(** X6: a successful reload yields one image per file, hence at least
    one; the playback index of the set is 0, the mtime of the source is
    cached, and no other entry of the configuration changes. *)
Theorem load_images_reloads images image_name imageset_name im fs (config : dict)
    m is_dir raw loaded
    (Hstat : fs_stat w image_name = Some (m, is_dir))
    (Hnew : float_eq_py m (dict_get config (imageset_name +:+ "_mtime") PNone) = false)
    (Hfiles : source_files w image_name is_dir <> [])
    (Hdec : decode_all cv2_resize width height w im (source_files w image_name is_dir)
            = Ret raw)
    (Hfil : filter_all fs raw = Ret loaded) :
  exists config' : dict,
    load_images cv2_resize width height w images image_name imageset_name im fs config
      = (Ret (Some loaded), config') /\
    length loaded = length (source_files w image_name is_dir) /\
    loaded <> [] /\
    config' !! (imageset_name +:+ "_idx") = Some (PInt 0) /\
    config' !! (imageset_name +:+ "_mtime") = Some (PFloat m) /\
    forall key : string,
      key <> imageset_name +:+ "_idx" -> key <> imageset_name +:+ "_mtime" ->
      config' !! key = config !! key.
Proof.
  exists (<[imageset_name +:+ "_mtime" := PFloat m]>
            (<[imageset_name +:+ "_idx" := PInt 0]> config)).
  split.
  { rewrite (load_images_reload_runs images image_name imageset_name im fs
               config m is_dir raw Hstat Hnew Hfiles Hdec).
    rewrite Hfil. reflexivity. }
  assert (Hlen : length loaded = length (source_files w image_name is_dir)).
  { rewrite (filter_all_length _ _ _ Hfil). now apply decode_all_length with im. }
  assert (Hdiff : imageset_name +:+ "_mtime" <> imageset_name +:+ "_idx").
  { intros E. apply append_cancel_l in E. discriminate E. }
  split; [exact Hlen|]. split.
  - intros ->. cbn in Hlen.
    destruct (source_files w image_name is_dir); [congruence|discriminate].
  - split; [|split].
    + rewrite lookup_insert_ne by exact Hdiff. apply lookup_insert_eq.
    + apply lookup_insert_eq.
    + intros key H1 H2. rewrite !lookup_insert_ne by congruence. reflexivity.
Qed.

(** X7: once a source has been loaded, the next call on an unchanged
    file system hits the cache: it returns the images it is given and
    leaves the configuration alone. *)
Theorem load_images_second_call_cached images image_name imageset_name im fs
    (config config' : dict) m is_dir loaded
    (Hstat : fs_stat w image_name = Some (m, is_dir))
    (Hm : PrimFloat.eqb m m = true)
    (Hnew : float_eq_py m (dict_get config (imageset_name +:+ "_mtime") PNone) = false)
    (Hload : load_images cv2_resize width height w images image_name imageset_name
               im fs config = (Ret (Some loaded), config')) :
  load_images cv2_resize width height w (Some loaded) image_name imageset_name
    im fs config' = (Ret (Some loaded), config').
Proof.
  apply load_images_cached with m is_dir; [exact Hstat|].
  revert Hload. unfold load_images, try_except, bind, get, put.
  rewrite Hstat. cbn. rewrite Hnew. cbn.
  assert (Hrel : forall files,
    (let (o, s') := reload_images cv2_resize width height w m files imageset_name im fs
                      (<[imageset_name +:+ "_idx" := PInt 0]> config) in
     match o with
     | Ret a => (Ret a, s')
     | Raise e' => if decide (e' = OSError) then ret None s' else (Raise e', s')
     end) = (Ret (Some loaded), config') ->
    float_eq_py m (dict_get config' (imageset_name +:+ "_mtime") PNone) = true).
  { intros files. unfold reload_images, bind, lift, get, put.
    destruct (decode_all cv2_resize width height w im files) as [raw|e].
    - destruct (filter_all fs raw) as [l|e]; cbn.
      + intros H. injection H as _ <-. unfold dict_get.
        rewrite lookup_insert_eq. exact Hm.
      + destruct (decide (e = OSError)); [|discriminate].
        unfold ret. discriminate.
    - cbn. destruct (decide (e = OSError)); [|discriminate]. unfold ret. discriminate. }
  destruct is_dir.
  - destruct (fs_glob w (image_name +:+ "/*.*")) as [|f0 fl].
    + cbn. unfold ret. discriminate.
    + apply Hrel.
  - apply Hrel.
Qed.

(** X9: the handler of [load_images] also catches an OSError that a
    filter raises during the reload: the result is [None], although the
    index and the mtime of the set have been stored by then. *)
Theorem load_images_filter_oserror images image_name imageset_name im fs
    (config : dict) m is_dir raw
    (Hstat : fs_stat w image_name = Some (m, is_dir))
    (Hnew : float_eq_py m (dict_get config (imageset_name +:+ "_mtime") PNone) = false)
    (Hfiles : source_files w image_name is_dir <> [])
    (Hdec : decode_all cv2_resize width height w im (source_files w image_name is_dir)
            = Ret raw)
    (Hfil : filter_all fs raw = Raise OSError) :
  load_images cv2_resize width height w images image_name imageset_name im fs config
    = (Ret None,
       <[imageset_name +:+ "_mtime" := PFloat m]>
         (<[imageset_name +:+ "_idx" := PInt 0]> config)).
Proof.
  rewrite (load_images_reload_runs images image_name imageset_name im fs
             config m is_dir raw Hstat Hnew Hfiles Hdec).
  rewrite Hfil. reflexivity.
Qed.

End MoreLoadImages.

Lemma load_images_unchanged_mtime_witness :
  Fixture.load_images Fixture.emptied_directory None "overlays_dir" "overlays"
    (ObjVal PNone) [] Fixture.emptied_directory_config
  = (Ret None, Fixture.emptied_directory_config).
Proof.
  apply (load_images_unchanged_mtime Fixture.cv2_resize 1 1 Fixture.emptied_directory
           None "overlays_dir" "overlays" (ObjVal PNone) []
           Fixture.emptied_directory_config 5%float true); reflexivity.
Defined.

══════════════════════════════

WHAT TO DO: Please give back exactly the lines of the listing above that run from the one containing "revert Hload. unfold" through the one containing "lift, get, put.", and only those.

REPLY TO THE EXERCISE:
  revert Hload. unfold load_images, try_except, bind, get, put.
  rewrite Hstat. cbn. rewrite Hnew. cbn.
  assert (Hrel : forall files,
    (let (o, s') := reload_images cv2_resize width height w m files imageset_name im fs
                      (<[imageset_name +:+ "_idx" := PInt 0]> config) in
     match o with
     | Ret a => (Ret a, s')
     | Raise e' => if decide (e' = OSError) then ret None s' else (Raise e', s')
     end) = (Ret (Some loaded), config') ->
    float_eq_py m (dict_get config' (imageset_name +:+ "_mtime") PNone) = true).
  { intros files. unfold reload_images, bind, lift, get, put.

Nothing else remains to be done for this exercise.